On Tue, 2003-07-08 at 15:13, Vineet Kumar wrote:
> * Danthevb6man@aol.com (Danthevb6man@aol.com) [030707 11:00]:
> > In a message dated 7/6/03 6:55:47 AM Central Daylight Time, shri@urbyte.com 
> > writes:
> > 
> > > Was the hard disk IBM by any chance. IBM hard drives are renowned for
> > > their click of death. Nothing to do with Linux. I think it might have
> > > been co-incidence that the harddrive burnt out same time you installed
> > > linux but I am not a hardware expert.
> > 
> > I just bought a new hard drive, and I almost bought an IBM.  I'm really 
> > glad I saw this message first, I ended up buying a Seagate.  Does 
> > anybody else have any recommendations--or warnings--on which 
> > brands of hard drives are good or bad?
> 
> Take note of Jamin's comments.  Whatever anecdotes you read here should
> not be considered data.
> 
> That said, good choice on the Seagate =)
> 
> I've also had problems with IBM drives, but I believe it was a
> particular model that was bad (it was a 60GB deskstar).  A particular
> model, I said, not a particular unit.  I've heard many horror stories
> about the 60GB deskstars, while also hearing that IBM's other lines
> (including deskstars in other capacities) were great.  Again, this is
> all hearsay.
> 
> For desktop systems, I wholeheartedly recommend seagate's drives
> (particularly the ST340016A) because they're so damned quiet.  Inside a
> closed case, they're literally silent.  I also haven't had any problems
> with seagate drives either at home or at work.  Again, this is not data.
> 
> good times,
> Vineet
> -- 
> http://www.doorstop.net/

I'd also interject that any manufacturer can hit on a design or
manufacturing process that, while it works great on paper, might not
stand up once in the field.
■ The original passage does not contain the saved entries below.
(* ===== verification/ServerSystem.v ===== *)
(** * A server connection and its environment

    The connection as a state machine: the events are what asio, the timer and the other
    threads of the server do to it (completions with the bytes they carry, errors,
    timeouts, answers of the services), each handled by the function of the source that
    handles it. Every handler runs alone (the strand); the interleaving of two senders
    inside [do_write] is the subject of ServerRace. *)

From Stdlib Require Import ZArith Lia Init.Byte.
From stdpp Require Import base list strings gmap.
From S2P Require Import Prelude Endian Message Buffer RpcMessage NetConn External NetConf.
From S2P Require Import RpcInstance Service Executor Dispatcher Decode ServerConn ServerSend.
From S2P Require Import ServerRead.

Section Events.
Context `{Host} `{AssertMode} `{SteadyTimer}.
Variable conf : NetConf.
Context `{LibConfig} {S : Type} `{!Service S} `{!EQueue RpcInstance}.
Variable self : nat.

Abbreviation World := (TcpConnAsync * Dispatcher S)%type.

(** [swire]: the bytes the peer was sent; [srcvd]: the bytes asio delivered. *)
Record Sys := mkSys {
  sconn : TcpConnAsync;
  sdisp : Dispatcher S;
  swire : bytes;
  srcvd : bytes
}.

Inductive event :=
| ESend (msg : Message)               (* a service answers *)
| EReadDone (data : bytes)            (* the outstanding read completes *)
| EReadError (ec : error_code)
| EWriteDone                          (* the outstanding write completes *)
| EWriteError (ec : error_code) (k : Z)   (* it fails after [k] bytes *)
| ETimeout (ec : error_code)          (* the operation timer's handler runs *)
| EStop.

(** The outstanding operation completes: it is no longer outstanding. *)
Definition read_popped (c : TcpConnAsync) : TcpConnAsync :=
  upd_base (upd_socket (fun s => mkSocket (sk_calls s) (tail (sk_reads s)) (sk_writes s))) c.
Definition write_popped (c : TcpConnAsync) : TcpConnAsync :=
  upd_base (upd_socket (fun s => mkSocket (sk_calls s) (sk_reads s) (tail (sk_writes s)))) c.

Definition delivered (data : bytes) (c : TcpConnAsync) : TcpConnAsync :=
  upd_recv (fill_io_block data) (read_popped c).

Definition live_b (c : TcpConnAsync) : bool :=
  bool_decide (conn_stat c = kWorking) && negb (was_cancelled_ c).

(** [operation_aborted] reports a cancelled or closed socket. *)
Definition may_fail_with (ec : error_code) (c : TcpConnAsync) : bool :=
  ec_failed ec && (negb (bool_decide (ec = ec_operation_aborted)) || negb (live_b c)).

(** What asio guarantees of an event: a read delivers at least what was asked for and at
    most what [io_block_] holds, a write is completed or failed once. *)
Definition enabled (e : event) (s : Sys) : bool :=
  match e with
  | EReadDone data =>
      match sk_reads (socket_ (base_ (sconn s))) with
      | (n, _) :: _ => (n <=? len data) && (len data <=? kFixedIoBufferSize)
      | [] => false
      end
  | EReadError ec =>
      match sk_reads (socket_ (base_ (sconn s))) with
      | _ :: _ => may_fail_with ec (sconn s)
      | [] => false
      end
  | EWriteDone => match sk_writes (socket_ (base_ (sconn s))) with _ :: _ => true | [] => false end
  | EWriteError ec k =>
      match sk_writes (socket_ (base_ (sconn s))) with
      | n :: _ => (0 <=? k) && (k <=? n) && may_fail_with ec (sconn s)
      | [] => false
      end
  | _ => true
  end.

(** Run a handler; the wire and the received bytes are what the event made them. *)
Definition run {A} (m : M World A) (c : TcpConnAsync) (s : Sys) (wire rcvd : bytes) : outcome Sys :=
  match m (c, sdisp s) with
  | Done (_, (c', d')) => Done (mkSys c' d' wire rcvd)
  | AssertFailed => AssertFailed
  | Undefined => Undefined
  | OutOfFuel => OutOfFuel
  end.

Definition read_completion (h : read_tag) : error_code -> Z -> M World unit :=
  match h with
  | on_read_handler => read_handler conf self
  | on_read_msg_handler => read_msg_handler conf self
  end.

Definition handle (e : event) (s : Sys) : outcome Sys :=
  let c := sconn s in
  match e with
  | ESend msg => run (on_conn (async_send_message conf msg)) c s (swire s) (srcvd s)
  | EReadDone data =>
      match sk_reads (socket_ (base_ c)) with
      | (_, h) :: _ =>
          run (read_completion h ec_success (len data)) (delivered data c) s
            (swire s) (srcvd s ++ data)
      | [] => Done s
      end
  | EReadError ec =>
      match sk_reads (socket_ (base_ c)) with
      | (_, h) :: _ => run (read_completion h ec 0) (read_popped c) s (swire s) (srcvd s)
      | [] => Done s
      end
  | EWriteDone =>
      match sk_writes (socket_ (base_ c)) with
      | n :: _ =>
          run (on_conn (write_handler conf ec_success n)) (write_popped c) s
            (swire s ++ ztake n (io_block_ (send_bound_ c))) (srcvd s)
      | [] => Done s
      end
  | EWriteError ec k =>
      run (on_conn (write_handler conf ec k)) (write_popped c) s
        (swire s ++ ztake k (io_block_ (send_bound_ c))) (srcvd s)
  | ETimeout ec => run (on_conn (ops_cancel_timeout_call ec)) c s (swire s) (srcvd s)
  | EStop => run (on_conn stop) c s (swire s) (srcvd s)
  end.

(** The connection as [NetServer::accept_handler] starts it. *)
Definition boot (sock : Socket) (d : Dispatcher S) : outcome Sys :=
  let s := mkSys (TcpConnAsync_new sock) d [] [] in
  run (start conf self) (sconn s) s [] [].

Definition idle_socket (sock : Socket) : Prop := sk_reads sock = [] /\ sk_writes sock = [].

Inductive reach (d0 : Dispatcher S) : Sys -> Prop :=
| reach_boot sock s : idle_socket sock -> boot sock d0 = Done s -> reach d0 s
| reach_step s e s' : reach d0 s -> enabled e s = true -> handle e s = Done s' -> reach d0 s'.

(** Run a list of events; [None]: one of them is not enabled or fails. *)
Fixpoint run_events (es : list event) (s : Sys) : option Sys :=
  match es with
  | [] => Some s
  | e :: es =>
      if enabled e s then
        match handle e s with Done s' => run_events es s' | _ => None end
      else None
  end.

Lemma run_events_reach d0 es s s' : reach d0 s -> run_events es s = Some s' -> reach d0 s'.
Proof.
  revert s. induction es as [|e es IH]; intros s Hs; simpl; [congruence|].
  destruct (enabled e s) eqn:He; [|done]. destruct (handle e s) eqn:Hh; try done.
  apply IH. by eapply reach_step.
Qed.

End Events.
(* ===== verification/RpcProps.v ===== *)
(** * Properties of the RPC layer

    Requests from validation to the service's queue, the queue to the handler, the
    demo service's answers and the configuration of services. *)

From Stdlib Require Import ZArith Lia Init.Byte.
From stdpp Require Import base list strings gmap.
From S2P Require Import Prelude Endian Message Buffer RpcMessage NetConn External NetConf.
From S2P Require Import RpcInstance Service XtraTaskService Executor Dispatcher Demo.

(** ** Validation and routing *)

(** A request as the client library builds it. *)
Definition client_request `{Host} (sid op : Z) (body : bytes) : bytes :=
  RpcRequestMessage_net_str (RpcRequestMessage_new sid op body).

Lemma client_request_ok (H1 H2 : Host) sid op body :
  fits_u 16 sid -> fits_u 16 op ->
  let p := @client_request H1 sid op body in
  @request_header_ok H2 p /\ @request_header H2 p = rq_header_ (RpcRequestMessage_new sid op body) /\
  zdrop 16 p = body /\ len p = 16 + len body.
Proof.
  intros Hs Ho p. pose proof (decode_RpcRequest H1 H2 sid op body Hs Ho) as [E1 E2].
  pose proof (zlen_RpcRequestMessage_net_str (H:=H1) (RpcRequestMessage_new sid op body)) as El.
  pose proof (zlen_nonneg body). fold (@client_request H1 sid op body) in E1, E2, El. fold p in E1, E2, El.
  unfold request_header_ok, request_header. rewrite E1, El. unfold sizeof_RpcRequestHeader in *. simpl.
  split_and!; done || lia.
Qed.

(** The server accepts what the client library sends, whatever the byte orders of the
    two hosts. A request built for a service and an opcode with a non-empty body
    validates, and the instance then holds exactly that service id, opcode and body; the
    same request without a body is refused. *)
Lemma validate_client_request (H1 H2 : Host) sid op body sock :
  fits_u 16 sid -> fits_u 16 op -> len body < 2 ^ 32 - 16 ->
  let p := @client_request H1 sid op body in
  exists i', @validate_request H2 (RpcInstance_new p sock (len p)) =
      Done (negb (bool_decide (body = [])), i') /\
    get_service_id i' = sid /\ get_opcode i' = op /\ full_socket_ i' = sock /\
    (body <> [] -> rq_payload_ (get_rpc_request_message i') = body).
Proof.
  intros Hs Ho Hb p. destruct (client_request_ok H1 H2 sid op body Hs Ho) as (Hh & Eh & Ed & El).
  fold p in Hh, Eh, Ed, El. destruct (validate_request_spec p sock) as (i' & Ev & Es & Hok & _ & Hids); [lia|].
  exists i'. destruct (Hids Hh) as [E1 E2]. rewrite Eh in E1, E2. rewrite Ev.
  assert (request_ok p <-> body <> []) as Hiff.
  { unfold request_ok, sizeof_RpcRequestHeader. rewrite El. split.
    - intros [_ Hlt] ->. unfold zlen in Hlt; simpl in Hlt. lia.
    - intros Hne. split; [done|]. destruct body; [done|]. unfold zlen; simpl. lia. }
  split; [|split_and!; [done|done|done|]].
  - do 2 f_equal. destruct (decide (body = [])) as [E|E].
    + rewrite bool_decide_false, bool_decide_true by tauto. done.
    + rewrite bool_decide_true, bool_decide_false by tauto. done.
  - intros Hne. rewrite (Hok (proj2 Hiff Hne)). done.
Qed.

Section Dispatch.
Context `{Host} `{LibConfig} {S : Type} `{!Service S} `{!EQueue RpcInstance}
  `{!EQueueLaws RpcInstance} {C : Type} `{!MsgSink C}.

(** C22: every request goes to one place. A well-formed request for a registered service
    is appended to the queue of that service and of no other, and nothing is sent; for
    an unknown service the sender gets INVALID_SERVICE, and a malformed request gets
    INVALID_REQUEST, with the queues as they were. *)
Theorem dispatcher_routes p sock (d : Dispatcher S) (c : option C) :
  len p < 2 ^ 32 ->
  let sid := rq_service_id (request_header p) in
  let out := Dispatcher_handle_RPC (RpcInstance_new p sock (len p)) (d, c) in
  (request_ok p -> forall e, services_ d !! sid = Some e ->
     exists d' e', out = Done (tt, (d', c)) /\ services_ d' = <[sid := e']> (services_ d) /\
       queued (rpc_queue_ e') = queued (rpc_queue_ e) ++ [accepted_instance p sock] /\
       service_impl_ e' = service_impl_ e /\ conf_ e' = conf_ e) /\
  (request_ok p -> services_ d !! sid = None ->
     out = answer (reject Resp_INVALID_SERVICE) (d, c)) /\
  (~ request_ok p -> out = answer (reject Resp_INVALID_REQUEST) (d, c)).
Proof.
  intros Hp sid out. subst out. rewrite Dispatcher_handle_RPC_eq by done. unfold route. fold sid.
  split_and!.
  - intros Hok e He. rewrite bool_decide_true, He by done. simpl.
    eexists _, _. split; [done|]. split; [done|]. simpl. by rewrite queued_PUSH.
  - intros Hok Hn. by rewrite bool_decide_true, Hn by done.
  - intros Hno. by rewrite bool_decide_false by done.
Qed.
End Dispatch.

(** A connection that records what it is asked to send. *)
#[export] Instance recorder : MsgSink (list Message) := fun m l => Done (0, l ++ [m]).

Lemma dispatcher_routes_witness :
  let p := client_request 9 7 [x61] in
  Dispatcher_handle_RPC (RpcInstance_new p 3 (len p)) (demo_dispatcher, Some []) =
  answer (reject Resp_INVALID_SERVICE) (demo_dispatcher, Some []).
Proof.
  intros p. apply (dispatcher_routes p 3 demo_dispatcher (Some [])).
  - vm_compute. reflexivity.
  - vm_compute. split; [split; [discriminate|split; reflexivity]|reflexivity].
  - vm_compute. reflexivity.
Defined.

(** ** The executor *)

Section Serve.
Context `{LibConfig} {S : Type} `{!Service S} `{!EQueue RpcInstance}
  `{!EQueueLaws RpcInstance} {C : Type} `{!MsgSink C}.

(** The handlers of a list of requests, one after the other. *)
Fixpoint serve (l : list RpcInstance) (st : S * gmap nat C) : outcome (S * gmap nat C) :=
  match l with
  | [] => Done st
  | i :: l =>
      match svc_handle_RPC i (fst st, snd st !! full_socket_ i) with
      | Done (_, (s', c')) =>
          serve l (s', partial_alter (fun _ => c') (full_socket_ i) (snd st))
      | AssertFailed => AssertFailed
      | Undefined => Undefined
      | OutOfFuel => OutOfFuel
      end
  end.

(** How many requests a thread may take, given the statuses its rounds observe: none
    while it is suspended, none once it is told to terminate. *)
Fixpoint rounds (statuses : list (bool * bool)) : nat :=
  match statuses with
  | [] => 0
  | (true, _) :: _ => 0
  | (false, true) :: l => rounds l
  | (false, false) :: l => Datatypes.S (rounds l)
  end.

Lemma executor_service_round_eq (e : Executor S) (conns : gmap nat C) :
  executor_service_round false false (e, conns) =
    match queued (rpc_queue_ e) with
    | [] => Done (true, (set_rpc_queue (POP (rpc_queue_ e)).2 e, conns))
    | i :: _ => (_ ← on_connection (full_socket_ i) (svc_handle_RPC i); mret true)
                  (set_rpc_queue (POP (rpc_queue_ e)).2 e, conns)
    end.
Proof.
  unfold executor_service_round, pop_request, zoom, mbind, M_bind, gets, modify, mret, M_ret; simpl.
  rewrite POP_item. by destruct (queued (rpc_queue_ e)).
Qed.

(** C21: requests are served in the order they were queued, each once. Whatever statuses
    a thread observes, its loop runs the handlers of the first [rounds statuses] queued
    requests, one after the other, on the connections they came from, and leaves the
    rest in the queue. *)
Theorem executor_serves_fifo statuses (e : Executor S) (conns : gmap nat C) s' conns' :
  serve (take (rounds statuses) (queued (rpc_queue_ e))) (service_impl_ e, conns) = Done (s', conns') ->
  exists e', executor_service_run statuses (e, conns) = Done (tt, (e', conns')) /\
    service_impl_ e' = s' /\ conf_ e' = conf_ e /\
    queued (rpc_queue_ e') = drop (rounds statuses) (queued (rpc_queue_ e)).
Proof.
  revert e conns. induction statuses as [|[[] []] statuses IH]; intros e conns Hs;
    cbn [rounds executor_service_run] in *.
  1-3: simpl in Hs; simplify_eq; exists e; by rewrite ?drop_0.
  { unfold mbind, M_bind. cbn [executor_service_round]. apply IH, Hs. }
  unfold mbind at 1, M_bind at 1. rewrite executor_service_round_eq.
  pose proof (queued_POP (rpc_queue_ e)) as Ep.
  destruct (queued (rpc_queue_ e)) as [|i q] eqn:Eq; simpl in Ep.
  { destruct (IH (set_rpc_queue (POP (rpc_queue_ e)).2 e) conns) as (e' & Er & ? & ? & Eq').
    { simpl. rewrite Ep, take_nil. done. }
    exists e'. rewrite Er. split_and!; [done..|]. rewrite Eq'. simpl. by rewrite Ep, drop_nil. }
  cbn [take serve fst snd] in Hs. unfold mbind at 1, M_bind at 1, on_connection. cbn [service_impl_ set_rpc_queue].
  destruct (svc_handle_RPC i _) as [[[] [s1 c1]]| | |]; try done.
  destruct (IH (set_service_impl s1 (set_rpc_queue (POP (rpc_queue_ e)).2 e))
              (partial_alter (fun _ => c1) (full_socket_ i) conns)) as (e' & Er & ? & ? & Eq').
  { simpl. by rewrite Ep. }
  exists e'. unfold mret, M_ret. rewrite Er. split_and!; [done..|]. rewrite Eq'. simpl. by rewrite Ep.
Qed.
End Serve.

(** Three rounds, one of them suspended, on a queue of three requests. *)
Definition demo_item (b : Byte.byte) : RpcInstance := accepted_instance (client_request 1 7 [b]) 3.
Definition demo_queue : list RpcInstance := demo_item <$> [x61; x62; x63].
Definition demo_busy : Executor unit := mkExecutor tt demo_queue (mkExecutorConf 1 4 10) [].
Definition demo_before : gmap nat (list Message) := {[ 3%nat := [] ]}.
Definition demo_after : gmap nat (list Message) :=
  {[ 3%nat := [reply_message (demo_item x61) [x61]; reply_message (demo_item x62) [x62]] ]}.

Lemma executor_serves_fifo_witness :
  exists e', executor_service_run [(false, false); (false, true); (false, false)]
               (demo_busy, demo_before) = Done (tt, (e', demo_after)) /\
    service_impl_ e' = tt /\ conf_ e' = conf_ demo_busy /\
    queued (rpc_queue_ e') = drop 2 (queued (rpc_queue_ demo_busy)).
Proof.
  apply (executor_serves_fifo [(false, false); (false, true); (false, false)] demo_busy
    demo_before tt demo_after).
  vm_compute. reflexivity.
Defined.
There was a stretch where Seagate were to be
avoided (inordinate failures on any models over a certain stretch -
probably a manufacturing problem) and the IBM click of death reportedly
is most prone to a handful of models (design problems likely.) ISTR a
stretch where IBM drives were solid and greatly reliable, leading to
them being the preferred drive of numerous major system vendors. I
strongly recommend learning about the Mean Time Between Failures (MTBF)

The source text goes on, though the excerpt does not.